- _EXERCISE DESCRIPTION_: Return, from the data below, each line that contains the word "props".

- _GIVEN ENTRIES_:
(** * Books API (app.js): a shallow embedding and its properties

    The service keeps a collection of book records in one JSON file
    (books.json).  This development embeds

    - the values the handlers compute with (JSON values, JS numbers and
      strings, the property order of objects),
    - the two runtime functions the store is built on, [JSON.stringify]
      with an indent of two and [JSON.parse],
    - the file system seen through [fs.readFile], [fs.writeFile] and
      [fs.rename], with injected failures and a log of attempted operations,
    - the promise chain behind [enqueueWrite], and
    - the route handlers with the centralized error handler,

    and proves the properties of the store and of the handlers.

    Numbers.  A JS number is an IEEE double.  The embedding keeps the exact
    decimal value instead: an integer is [Int z], any other finite value is
    a decimal fraction [Frac m k] (m / 10^k).  Both agree on the safe
    integers (|z| <= 2^53 - 1), the range of every id the statements below
    speak about; the statements that depend on arithmetic say so.

    Strings.  A JS string is a sequence of 16-bit code units; [text] is a
    list of code units.  The file is read and written as text. *)

From Stdlib Require Import ZArith NArith List String Ascii Lia Bool.
From stdpp Require Import base list gmap.

Set Warnings "-register-all".
Open Scope N_scope.

(** ** Text *)

Definition text := list N.

Definition txt (s : string) : text :=
  map N_of_ascii (list_ascii_of_string s).

Definition text_eqb (a b : text) : bool := bool_decide (a = b).

Fixpoint join (sep : text) (parts : list text) : text :=
  match parts with
  | [] => []
  | [p] => p
  | p :: rest => p ++ sep ++ join sep rest
  end.

Definition is_digit (c : N) : bool := (48 <=? c) && (c <=? 57).

(** The rest of [s] after its first code unit, when that is [c]. *)
Definition eat (c : N) (s : text) : option text :=
  match s with
  | c' :: r => if c' =? c then Some r else None
  | [] => None
  end.

(** Decimal digits of a natural number, most significant first. *)
Fixpoint digits_aux (fuel : nat) (n : N) (acc : text) : text :=
  match fuel with
  | O => acc
  | S f =>
      let acc' := (48 + n mod 10) :: acc in
      if n <? 10 then acc' else digits_aux f (n / 10) acc'
  end.

Definition digits (n : N) : text :=
  digits_aux (S (N.to_nat (N.log2 n))) n [].

(** Reads the longest prefix of decimal digits: value, count, rest. *)
Fixpoint take_digits (s : text) (acc : N) (cnt : nat) : N * nat * text :=
  match s with
  | c :: r =>
      if is_digit c then take_digits r (10 * acc + (c - 48)) (S cnt)
      else (acc, cnt, s)
  | [] => (acc, cnt, [])
  end.

Definition hex_digit (d : N) : N :=
  if d <? 10 then 48 + d else 87 + d.

Definition hex_value (c : N) : option N :=
  if is_digit c then Some (c - 48)
  else if (97 <=? c) && (c <=? 102) then Some (c - 87)
  else if (65 <=? c) && (c <=? 70) then Some (c - 55)
  else None.

(** ** Numbers

    A number is kept as its exact decimal value.  The doubles of the
    runtime agree with it on NaN, on the infinities and on the safe
    integers (magnitude at most 2^53 - 1), where reading a literal, adding
    1 and printing are exact; beyond them the runtime rounds, and the
    theorems about ids stay within them (see [exact]). *)

Inductive number :=
| NaN
| Inf (neg : bool)
| Int (z : Z)
| Frac (m : Z) (k : nat).

(** m / 10^k in normal form: an integer when the division is exact. *)
Fixpoint norm_dec (m : Z) (k : nat) : number :=
  match k with
  | O => Int m
  | S k' => if (m mod 10 =? 0)%Z then norm_dec (m / 10) k' else Frac m k
  end.

(** Mantissa and number of decimals of a finite number. *)
Definition scaled (n : number) : option (Z * nat) :=
  match n with
  | Int z => Some (z, O)
  | Frac m k => Some (m, k)
  | _ => None
  end.

Definition pow10 (k : nat) : Z := (10 ^ Z.of_nat k)%Z.

(** Comparison; [None] when an operand is NaN. *)
Definition num_cmp (a b : number) : option comparison :=
  match a, b with
  | NaN, _ | _, NaN => None
  | Inf na, Inf nb =>
      Some (if na then (if nb then Eq else Lt) else (if nb then Gt else Eq))
  | Inf na, _ => Some (if na then Lt else Gt)
  | _, Inf nb => Some (if nb then Gt else Lt)
  | Int x, Int y => Some (x ?= y)%Z
  | Int x, Frac m k => Some (x * pow10 k ?= m)%Z
  | Frac m k, Int y => Some (m ?= y * pow10 k)%Z
  | Frac m1 k1, Frac m2 k2 => Some (m1 * pow10 k2 ?= m2 * pow10 k1)%Z
  end.

(** a <= b *)
Definition num_leb (a b : number) : bool :=
  match num_cmp a b with
  | Some Lt | Some Eq => true
  | _ => false
  end.

(** a === b on numbers *)
Definition num_eqb (a b : number) : bool :=
  match num_cmp a b with
  | Some Eq => true
  | _ => false
  end.

(** Math.max(a, b) on numbers *)
Definition num_max (a b : number) : number :=
  match num_cmp a b with
  | None => NaN
  | Some Lt => b
  | Some _ => a
  end.

(** a + b on numbers: the exact sum, which is the sum of the doubles when
    the operands and the result are safe integers. *)
Definition num_add (a b : number) : number :=
  match a, b with
  | NaN, _ | _, NaN => NaN
  | Inf na, Inf nb => if eqb na nb then Inf na else NaN
  | Inf na, _ => Inf na
  | _, Inf nb => Inf nb
  | Int x, Int y => Int (x + y)
  | Int x, Frac m k => norm_dec (x * pow10 k + m) k
  | Frac m k, Int y => norm_dec (m + y * pow10 k) k
  | Frac m1 k1, Frac m2 k2 =>
      norm_dec (m1 * pow10 (k2 - k1) + m2 * pow10 (k1 - k2)) (Nat.max k1 k2)
  end.

(** Number.isInteger *)
Definition is_integer (n : number) : bool :=
  match n with
  | Int _ => true
  | _ => false
  end.

Definition num_truthy (n : number) : bool :=
  match n with
  | NaN => false
  | Int 0 => false
  | _ => true
  end.

(** Largest integer below which every integer is a double. *)
Definition MAX_SAFE_INTEGER : Z := (2 ^ 53 - 1)%Z.

(** *** Number::toString

    All the digits of the exact value.  They are the digits the runtime
    writes for a safe integer; for a greater number the runtime writes the
    shortest digits of the double, which these need not be. *)

Fixpoint strip_zeros_rev (r : text) : text :=
  match r with
  | c :: r' => if c =? 48 then strip_zeros_rev r' else r
  | [] => []
  end.

Definition exp_suffix (e : Z) : text :=
  101 :: (if (e <? 0)%Z then 45 else 43) :: digits (Z.to_N (Z.abs e)).

(** The digits [s] (no trailing zero) and the exponent [n] of the value
    0.s * 10^n, laid out as Number::toString does. *)
Definition layout_digits (s : text) (n : Z) : text :=
  let k := Z.of_nat (length s) in
  if ((k <=? n) && (n <=? 21))%Z then
    s ++ repeat 48 (Z.to_nat (n - k))
  else if ((0 <? n) && (n <=? 21))%Z then
    take (Z.to_nat n) s ++ 46 :: drop (Z.to_nat n) s
  else if ((-6 <? n) && (n <=? 0))%Z then
    48 :: 46 :: repeat 48 (Z.to_nat (- n)) ++ s
  else
    match s with
    | [] => []
    | [d] => d :: exp_suffix (n - 1)
    | d :: rest => d :: 46 :: rest ++ exp_suffix (n - 1)
    end.

Definition sign_text (neg : bool) : text := if neg then [45] else [].

Definition finite_to_string (m : Z) (k : nat) : text :=
  let ds := digits (Z.to_N (Z.abs m)) in
  let s := rev (strip_zeros_rev (rev ds)) in
  let n := (Z.of_nat (length ds) - Z.of_nat k)%Z in
  sign_text (m <? 0)%Z ++ layout_digits s n.

Definition number_to_string (n : number) : text :=
  match n with
  | NaN => txt "NaN"
  | Inf neg => sign_text neg ++ txt "Infinity"
  | Int z =>
      if (Z.abs z <? 10 ^ 21)%Z then
        sign_text (z <? 0)%Z ++ digits (Z.to_N (Z.abs z))
      else finite_to_string z 0
  | Frac m k => finite_to_string m k
  end.

(** *** StringToNumber (the function behind [Number(s)])

    The exact value of the literal: no rounding to a double and no
    overflow to Infinity.  It is the value of Number(s) when it is
    [exact]. *)

(** WhiteSpace and LineTerminator code units. *)
Definition is_str_ws (c : N) : bool :=
  (c =? 9) || (c =? 10) || (c =? 11) || (c =? 12) || (c =? 13) ||
  (c =? 32) || (c =? 160) || (c =? 5760) ||
  ((8192 <=? c) && (c <=? 8202)) ||
  (c =? 8232) || (c =? 8233) || (c =? 8239) || (c =? 8287) ||
  (c =? 12288) || (c =? 65279).

Fixpoint trim_left (s : text) : text :=
  match s with
  | c :: r => if is_str_ws c then trim_left r else s
  | [] => []
  end.

Definition trim (s : text) : text :=
  rev (trim_left (rev (trim_left s))).

(** The value mant * 10^exp10 as a number. *)
Definition mk_dec (neg : bool) (mant : N) (exp10 : Z) : number :=
  let m := if neg then (- Z.of_N mant)%Z else Z.of_N mant in
  if (0 <=? exp10)%Z then Int (m * 10 ^ exp10)
  else norm_dec m (Z.to_nat (- exp10)).

(** An optional exponent part; [None] when it is malformed. *)
Definition take_exponent (s : text) : option (Z * text) :=
  match s with
  | c :: r =>
      if (c =? 101) || (c =? 69) then
        let '(neg, r1) :=
          match eat 45 r, eat 43 r with
          | Some r', _ => (true, r')
          | None, Some r' => (false, r')
          | None, None => (false, r)
          end in
        let '(e, cnt, rest) := take_digits r1 0 O in
        match cnt with
        | O => None
        | _ => Some (if neg then (- Z.of_N e)%Z else Z.of_N e, rest)
        end
      else Some (0%Z, s)
  | [] => Some (0%Z, [])
  end.

(** Digits of a radix literal (after 0x, 0o, 0b). *)
Fixpoint radix_value (radix : N) (s : text) (acc : N) : option N :=
  match s with
  | [] => Some acc
  | c :: r =>
      match hex_value c with
      | Some d => if d <? radix then radix_value radix r (radix * acc + d) else None
      | None => None
      end
  end.

Definition str_unsigned_decimal (neg : bool) (s : text) : number :=
  if text_eqb s (txt "Infinity") then Inf neg
  else
    let '(i, ci, r1) := take_digits s 0 O in
    let '(f, cf, r2) :=
      match eat 46 r1 with
      | Some r' => take_digits r' 0 O
      | None => (0, O, r1)
      end in
    match ci, cf with
    | O, O => NaN
    | _, _ =>
        match take_exponent r2 with
        | Some (e, []) =>
            mk_dec neg (i * 10 ^ N.of_nat cf + f) (e - Z.of_nat cf)
        | _ => NaN
        end
    end.

Definition StringToNumber (s : text) : number :=
  match trim s with
  | [] => Int 0
  | 48 :: p :: d :: r =>
      let radix :=
        if (p =? 120) || (p =? 88) then Some 16
        else if (p =? 111) || (p =? 79) then Some 8
        else if (p =? 98) || (p =? 66) then Some 2
        else None in
      match radix with
      | Some b =>
          match radix_value b (d :: r) 0 with
          | Some v => Int (Z.of_N v)
          | None => NaN
          end
      | None => str_unsigned_decimal false (trim s)
      end
  | 45 :: r => str_unsigned_decimal true r
  | 43 :: r => str_unsigned_decimal false r
  | r => str_unsigned_decimal false r
  end.

(** ** Values *)

Inductive jsval :=
| JUndefined
| JNull
| JBool (b : bool)
| JNum (n : number)
| JStr (s : text)
| JArr (items : list jsval)
| JObj (props : list (text * jsval)).

(** ToBoolean *)
Definition truthy (v : jsval) : bool :=
  match v with
  | JUndefined | JNull => false
  | JBool b => b
  | JNum n => num_truthy n
  | JStr s => match s with [] => false | _ => true end
  | JArr _ | JObj _ => true
  end.

Fixpoint has_key (k : text) (props : list (text * jsval)) : bool :=
  match props with
  | [] => false
  | (k', _) :: r => text_eqb k' k || has_key k r
  end.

- _TASK SOLUTION_:
| JObj (props : list (text * jsval)).
Fixpoint has_key (k : text) (props : list (text * jsval)) : bool :=
  match props with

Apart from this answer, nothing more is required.